--- INFORMATION ---

(* ===== verification/Utf8.v ===== *)
(** UTF-8: Rust's [char]s as Unicode scalar values, [String]s as lists of them, their
    bytes, and [String::from_utf8]. *)
From Stdlib Require Import ZArith Lia Bool.
From stdpp Require Import base list gmap strings.
From S2P Require Import Prelude.

(** Byte literals and string literals. *)
Definition asc (a : Ascii.ascii) : Z := Z.of_N (Ascii.N_of_ascii a).
Definition str (s : string) : list Z := asc <$> String.list_ascii_of_string s.

Definition scalar (c : Z) : Prop := 0 <= c < 0xD800 \/ 0xE000 <= c < 0x110000.

#[export] Instance scalar_dec c : Decision (scalar c).
Proof. unfold scalar. solve_decision. Defined.

(** [char::from_u32] *)
Definition char_from_u32 (c : Z) : option Z := if decide (scalar c) then Some c else None.

Definition utf8_char (c : Z) : list Z :=
  if c <? 0x80 then [c]
  else if c <? 0x800 then [0xC0 + c / 64; 0x80 + c mod 64]
  else if c <? 0x10000 then [0xE0 + c / 4096; 0x80 + c / 64 mod 64; 0x80 + c mod 64]
  else [0xF0 + c / 262144; 0x80 + c / 4096 mod 64; 0x80 + c / 64 mod 64; 0x80 + c mod 64].

Definition utf8 (s : list Z) : list Z := concat (utf8_char <$> s).

Definition between (lo hi b : Z) : bool := (lo <=? b) && (b <=? hi).
Definition continuation (b : Z) : bool := between 0x80 0xBF b.

(** The well-formed sequences: no overlong form, no surrogate, nothing past 0x10FFFF. *)
Fixpoint from_utf8 (l : list Z) : option (list Z) :=
  match l with
  | [] => Some []
  | b0 :: l =>
    if between 0 0x7F b0 then cons b0 <$> from_utf8 l
    else if between 0xC2 0xDF b0 then
      match l with
      | b1 :: l =>
        if continuation b1 then cons ((b0 - 0xC0) * 64 + (b1 - 0x80)) <$> from_utf8 l else None
      | _ => None
      end
    else if between 0xE0 0xEF b0 then
      match l with
      | b1 :: b2 :: l =>
        if between (if b0 =? 0xE0 then 0xA0 else 0x80) (if b0 =? 0xED then 0x9F else 0xBF) b1 && continuation b2
        then cons ((b0 - 0xE0) * 4096 + (b1 - 0x80) * 64 + (b2 - 0x80)) <$> from_utf8 l else None
      | _ => None
      end
    else if between 0xF0 0xF4 b0 then
      match l with
      | b1 :: b2 :: b3 :: l =>
        if between (if b0 =? 0xF0 then 0x90 else 0x80) (if b0 =? 0xF4 then 0x8F else 0xBF) b1
           && continuation b2 && continuation b3
        then cons ((b0 - 0xF0) * 262144 + (b1 - 0x80) * 4096 + (b2 - 0x80) * 64 + (b3 - 0x80)) <$> from_utf8 l
        else None
      | _ => None
      end
    else None
  end.

Lemma utf8_cons c s : utf8 (c :: s) = utf8_char c ++ utf8 s.
Proof. done. Qed.

Lemma utf8_app s t : utf8 (s ++ t) = utf8 s ++ utf8 t.
Proof. unfold utf8. by rewrite fmap_app, concat_app. Qed.

Lemma utf8_ascii s : Forall (fun c => c < 0x80) s -> utf8 s = s.
Proof.
  induction 1 as [|c s Hc Hs IH]; [done|]. rewrite utf8_cons, IH. unfold utf8_char.
  by rewrite (proj2 (Z.ltb_lt _ _)).
Qed.

Lemma between_true lo hi b : lo <= b <= hi -> between lo hi b = true.
Proof. intros. unfold between. by rewrite !(proj2 (Z.leb_le _ _)) by lia. Qed.

Lemma between_false lo hi b : b < lo \/ hi < b -> between lo hi b = false.
Proof.
  intros H. unfold between. apply andb_false_iff. rewrite !Z.leb_gt. lia.
Qed.

Lemma mod64 x : 0 <= x mod 64 < 64.
Proof. apply Z.mod_pos_bound. lia. Qed.

(** Decoding one encoded character. *)
Lemma from_utf8_char c l : scalar c -> from_utf8 (utf8_char c ++ l) = cons c <$> from_utf8 l.
Proof.
  intros Hc. unfold scalar in Hc. unfold utf8_char.
  pose proof (mod64 c) as M0. pose proof (mod64 (c / 64)) as M1. pose proof (mod64 (c / 4096)) as M2.
  pose proof (Z.div_mod c 64) as D0. pose proof (Z.div_mod (c / 64) 64) as D1.
  pose proof (Z.div_mod (c / 4096) 64) as D2.
  rewrite !Z.div_div in D1, D2 by lia. change (64 * 64) with 4096 in D1. change (4096 * 64) with 262144 in D2.
  destruct (Z.ltb_spec c 0x80) as [H1|H1].
  { cbn [app from_utf8]. by rewrite between_true by lia. }
  destruct (Z.ltb_spec c 0x800) as [H2|H2].
  { cbn [app from_utf8]. rewrite between_false, (between_true 0xC2 0xDF) by lia. unfold continuation.
    rewrite between_true by lia. f_equal. f_equal. lia. }
  destruct (Z.ltb_spec c 0x10000) as [H3|H3]; cbn [app from_utf8]; unfold continuation.
  - rewrite between_false, between_false, (between_true 0xE0 0xEF) by lia.
    rewrite between_true by (destruct (Z.eqb_spec (0xE0 + c / 4096) 0xE0), (Z.eqb_spec (0xE0 + c / 4096) 0xED); lia).
    rewrite between_true by lia. cbn [andb]. f_equal. f_equal. lia.
  - rewrite between_false, between_false, between_false, (between_true 0xF0 0xF4) by lia.
    rewrite between_true by (destruct (Z.eqb_spec (0xF0 + c / 262144) 0xF0), (Z.eqb_spec (0xF0 + c / 262144) 0xF4); lia).
    rewrite !between_true by lia. cbn [andb]. f_equal. f_equal. lia.
Qed.

Lemma from_utf8_utf8 s : Forall scalar s -> from_utf8 (utf8 s) = Some s.
Proof.
  induction 1 as [|c s Hc Hs IH]; [done|]. by rewrite utf8_cons, from_utf8_char, IH by done.
Qed.

(** Past ASCII, every byte of a character is past ASCII. *)
Lemma utf8_char_high c : 0x80 <= c < 0x110000 -> Forall (fun b => 0x80 <= b) (utf8_char c).
Proof.
  intros Hc. unfold utf8_char. rewrite (proj2 (Z.ltb_ge _ _)) by lia.
  pose proof (mod64 c). pose proof (mod64 (c / 64)). pose proof (mod64 (c / 4096)).
  assert (0 <= c / 64 /\ 0 <= c / 4096 /\ 0 <= c / 262144) as (? & ? & ?) by (split_and!; apply Z.div_pos; lia).
  repeat destruct (_ <? _); repeat constructor; lia.
Qed.

(** * Bytes that may not be UTF-8 *)

(** The first character of some bytes: the character and the bytes after it, or, for
    bytes that start none, the bytes after the bad ones and whether the input
    ended inside a character. *)
Inductive step :=
| Char (c : Z) (rest : list Z)
| Bad (rest : list Z) (incomplete : bool).

Definition utf8_step (b0 : Z) (l : list Z) : step :=
  if between 0 0x7F b0 then Char b0 l
  else if between 0xC2 0xDF b0 then
    match l with
    | [] => Bad [] true
    | b1 :: l1 => if continuation b1 then Char ((b0 - 0xC0) * 64 + (b1 - 0x80)) l1 else Bad l false
    end
  else if between 0xE0 0xEF b0 then
    match l with
    | [] => Bad [] true
    | b1 :: l1 =>
      if between (if b0 =? 0xE0 then 0xA0 else 0x80) (if b0 =? 0xED then 0x9F else 0xBF) b1 then
        match l1 with
        | [] => Bad [] true
        | b2 :: l2 =>
          if continuation b2 then Char ((b0 - 0xE0) * 4096 + (b1 - 0x80) * 64 + (b2 - 0x80)) l2 else Bad l1 false
        end
      else Bad l false
    end
  else if between 0xF0 0xF4 b0 then
    match l with
    | [] => Bad [] true
    | b1 :: l1 =>
      if between (if b0 =? 0xF0 then 0x90 else 0x80) (if b0 =? 0xF4 then 0x8F else 0xBF) b1 then
        match l1 with
        | [] => Bad [] true
        | b2 :: l2 =>
          if continuation b2 then
            match l2 with
            | [] => Bad [] true
            | b3 :: l3 =>
              if continuation b3
              then Char ((b0 - 0xF0) * 262144 + (b1 - 0x80) * 4096 + (b2 - 0x80) * 64 + (b3 - 0x80)) l3
              else Bad l2 false
            end
          else Bad l1 false
        end
      else Bad l false
    end
  else Bad l false.

Definition REPLACEMENT : Z := 0xFFFD.

Fixpoint lossy_loop (fuel : nat) (l : list Z) : list Z :=
  match fuel, l with
  | S fuel, b :: l =>
    match utf8_step b l with
    | Char c rest => c :: lossy_loop fuel rest
    | Bad rest _ => REPLACEMENT :: lossy_loop fuel rest
    end
  | _, _ => []
  end.

(** [String::from_utf8_lossy] *)
Definition from_utf8_lossy (l : list Z) : list Z := lossy_loop (length l) l.

Fixpoint error_loop (fuel : nat) (l : list Z) : option bool :=
  match fuel, l with
  | S fuel, b :: l =>
    match utf8_step b l with
    | Char _ rest => error_loop fuel rest
    | Bad _ incomplete => Some incomplete
    end
  | _, _ => None
  end.

(** [str::from_utf8]'s error, if any: whether its [error_len()] is [None]. *)
Definition utf8_error (l : list Z) : option bool := error_loop (length l) l.

Lemma utf8_step_char c l : scalar c -> exists b k, utf8_char c = b :: k /\ utf8_step b (k ++ l) = Char c l.
Proof.
  intros Hc. unfold scalar in Hc. unfold utf8_char, utf8_step.
  pose proof (mod64 c) as M0. pose proof (mod64 (c / 64)) as M1. pose proof (mod64 (c / 4096)) as M2.
  pose proof (Z.div_mod c 64) as D0. pose proof (Z.div_mod (c / 64) 64) as D1.
  pose proof (Z.div_mod (c / 4096) 64) as D2.
  rewrite !Z.div_div in D1, D2 by lia. change (64 * 64) with 4096 in D1. change (4096 * 64) with 262144 in D2.
  destruct (Z.ltb_spec c 0x80) as [H1|H1].
  { eexists _, _. split; [reflexivity|]. by rewrite between_true by lia. }
  unfold continuation. destruct (Z.ltb_spec c 0x800) as [H2|H2].
  { eexists _, _. split; [reflexivity|]. cbn [app]. rewrite between_false, (between_true 0xC2 0xDF) by lia.
    rewrite between_true by lia. f_equal. lia. }
  destruct (Z.ltb_spec c 0x10000) as [H3|H3]; eexists _, _; (split; [reflexivity|]); cbn [app].
  - rewrite between_false, between_false, (between_true 0xE0 0xEF) by lia.
    rewrite between_true by (destruct (Z.eqb_spec (0xE0 + c / 4096) 0xE0), (Z.eqb_spec (0xE0 + c / 4096) 0xED); lia).
    rewrite between_true by lia. f_equal. lia.
  - rewrite between_false, between_false, between_false, (between_true 0xF0 0xF4) by lia.
    rewrite between_true by (destruct (Z.eqb_spec (0xF0 + c / 262144) 0xF0), (Z.eqb_spec (0xF0 + c / 262144) 0xF4); lia).
    rewrite !between_true by lia. f_equal. lia.
Qed.

(** A character cut short. *)
Lemma utf8_step_cut c b k m : scalar c -> utf8_char c = b :: k -> k <> [] -> (m < length k)%nat ->
  utf8_step b (take m k) = Bad [] true.
Proof.
  intros Hc Hk Hne Hm. unfold scalar in Hc. unfold utf8_char in Hk. unfold utf8_step, continuation.
  pose proof (mod64 c) as M0. pose proof (mod64 (c / 64)) as M1. pose proof (mod64 (c / 4096)) as M2.
  pose proof (Z.div_mod c 64) as D0. pose proof (Z.div_mod (c / 64) 64) as D1.
  pose proof (Z.div_mod (c / 4096) 64) as D2.
  rewrite !Z.div_div in D1, D2 by lia. change (64 * 64) with 4096 in D1. change (4096 * 64) with 262144 in D2.
  destruct (Z.ltb_spec c 0x80) as [H1|H1]; [by injection Hk as <- <-|].
  destruct (Z.ltb_spec c 0x800) as [H2|H2]; [|destruct (Z.ltb_spec c 0x10000) as [H3|H3]]; injection Hk as <- <-;
    cbn [length] in Hm.
  - rewrite between_false, (between_true 0xC2 0xDF) by lia. destruct m; [done|lia].
  - rewrite between_false, between_false, (between_true 0xE0 0xEF) by lia.
    destruct m as [|[|m]]; cbn [take]; [done| |lia].
    rewrite between_true by (destruct (Z.eqb_spec (0xE0 + c / 4096) 0xE0), (Z.eqb_spec (0xE0 + c / 4096) 0xED); lia). done.
  - rewrite between_false, between_false, between_false, (between_true 0xF0 0xF4) by lia.
    destruct m as [|[|[|m]]]; cbn [take]; [done| | |lia];
    rewrite between_true by (destruct (Z.eqb_spec (0xF0 + c / 262144) 0xF0), (Z.eqb_spec (0xF0 + c / 262144) 0xF4); lia);
    [done|]. by rewrite between_true by lia.
Qed.

Lemma utf8_char_cons c s b k : utf8_char c = b :: k -> utf8 (c :: s) = b :: k ++ utf8 s.
Proof. intros H. by rewrite utf8_cons, H. Qed.

Lemma utf8_length c s : (length (utf8 s) < length (utf8 (c :: s)))%nat.
Proof. rewrite utf8_cons, length_app. unfold utf8_char. repeat destruct (_ <? _); cbn; lia. Qed.

Lemma lossy_loop_utf8 s fuel : Forall scalar s -> (length (utf8 s) <= fuel)%nat -> lossy_loop fuel (utf8 s) = s.
Proof.
  intros Hs. revert fuel. induction Hs as [|c s Hc Hs IH]; intros fuel Hf; [by destruct fuel|].
  pose proof (utf8_length c s). destruct fuel as [|fuel]; [lia|].
  destruct (utf8_step_char c (utf8 s) Hc) as (b & k & Hbk & Hstep). rewrite (utf8_char_cons c s b k Hbk).
  cbn [lossy_loop]. rewrite Hstep. rewrite IH by lia. done.
Qed.

Lemma from_utf8_lossy_utf8 s : Forall scalar s -> from_utf8_lossy (utf8 s) = s.
Proof. intros. by apply lossy_loop_utf8. Qed.

Lemma utf8_error_utf8 s : Forall scalar s -> utf8_error (utf8 s) = None.
Proof.
  unfold utf8_error. intros Hs. assert (length (utf8 s) <= length (utf8 s))%nat as Hf by lia. revert Hf.
  generalize (length (utf8 s)) at 2 3 as fuel. induction Hs as [|c s Hc Hs IH]; intros fuel Hf; [by destruct fuel|].
  pose proof (utf8_length c s). destruct fuel as [|fuel]; [lia|].
  destruct (utf8_step_char c (utf8 s) Hc) as (b & k & Hbk & Hstep). rewrite (utf8_char_cons c s b k Hbk).
  cbn [error_loop]. rewrite Hstep. apply IH. lia.
Qed.

(** A prefix of valid bytes is valid, or ends inside a character. *)
Lemma error_loop_prefix s B R fuel : Forall scalar s -> B ++ R = utf8 s -> (length B <= fuel)%nat ->
  (error_loop fuel B = None /\ exists s1 s2, s = s1 ++ s2 /\ B = utf8 s1 /\ R = utf8 s2) \/ error_loop fuel B = Some true.
Proof.
  intros Hs. revert B fuel. induction Hs as [|c s Hc Hs IH]; intros B fuel Heq Hf.
  - apply app_eq_nil in Heq as [-> ->]. left. split; [by destruct fuel|]. by exists [], [].
  - destruct B as [|b B].
    { left. split; [by destruct fuel|]. by exists [], (c :: s). }
    destruct fuel as [|fuel]; [cbn in Hf; lia|]. cbn [length] in Hf.
    destruct (utf8_step_char c [] Hc) as (b' & k & Hbk & _). rewrite (utf8_char_cons c s b' k Hbk) in Heq.
    injection Heq as -> Heq. cbn [error_loop].
    destruct (Nat.le_gt_cases (length k) (length B)) as [Hle|Hgt].
    + assert (B = k ++ drop (length k) B) as HB.
      { rewrite <- (take_drop (length k) B) at 1. f_equal.
        apply (f_equal (take (length k))) in Heq. by rewrite take_app_le, take_app_length in Heq. }
      destruct (utf8_step_char c (drop (length k) B) Hc) as (b2 & k2 & Hbk2 & Hstep).
      rewrite Hbk in Hbk2. injection Hbk2 as <- <-. rewrite HB, Hstep. rewrite HB, <- app_assoc in Heq.
      apply app_inv_head in Heq.
      destruct (IH (drop (length k) B) fuel Heq) as [[-> (s1 & s2 & -> & HB2 & HR)]| -> ]; [rewrite length_drop; lia| |by right].
      left. split; [done|]. exists (c :: s1), s2. split; [done|]. split; [|done].
      by rewrite (utf8_char_cons c s1 b' k Hbk), <- HB2.
    + right. assert (B = take (length B) k) as HB.
      { apply (f_equal (take (length B))) in Heq. by rewrite take_app_length, take_app_le in Heq by lia. }
      rewrite HB, (utf8_step_cut c b' k (length B)); [done|done|done| |done]. intros ->. cbn in Hgt. lia.
Qed.

Lemma utf8_error_prefix s B R : Forall scalar s -> B ++ R = utf8 s ->
  (utf8_error B = None /\ exists s1 s2, s = s1 ++ s2 /\ B = utf8 s1 /\ R = utf8 s2) \/ utf8_error B = Some true.
Proof. intros. by apply error_loop_prefix with (R := R). Qed.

---

**WHAT YOU ARE ASKED TO DO**. Repeat exactly, please, each line from the beginning of the data through the line with "#[export] Instance scalar_dec" in it, and only those lines.

**THE COMPLETED TASK**.
(* ===== verification/Utf8.v ===== *)
(** UTF-8: Rust's [char]s as Unicode scalar values, [String]s as lists of them, their
    bytes, and [String::from_utf8]. *)
From Stdlib Require Import ZArith Lia Bool.
From stdpp Require Import base list gmap strings.
From S2P Require Import Prelude.

(** Byte literals and string literals. *)
Definition asc (a : Ascii.ascii) : Z := Z.of_N (Ascii.N_of_ascii a).
Definition str (s : string) : list Z := asc <$> String.list_ascii_of_string s.

Definition scalar (c : Z) : Prop := 0 <= c < 0xD800 \/ 0xE000 <= c < 0x110000.

#[export] Instance scalar_dec c : Decision (scalar c).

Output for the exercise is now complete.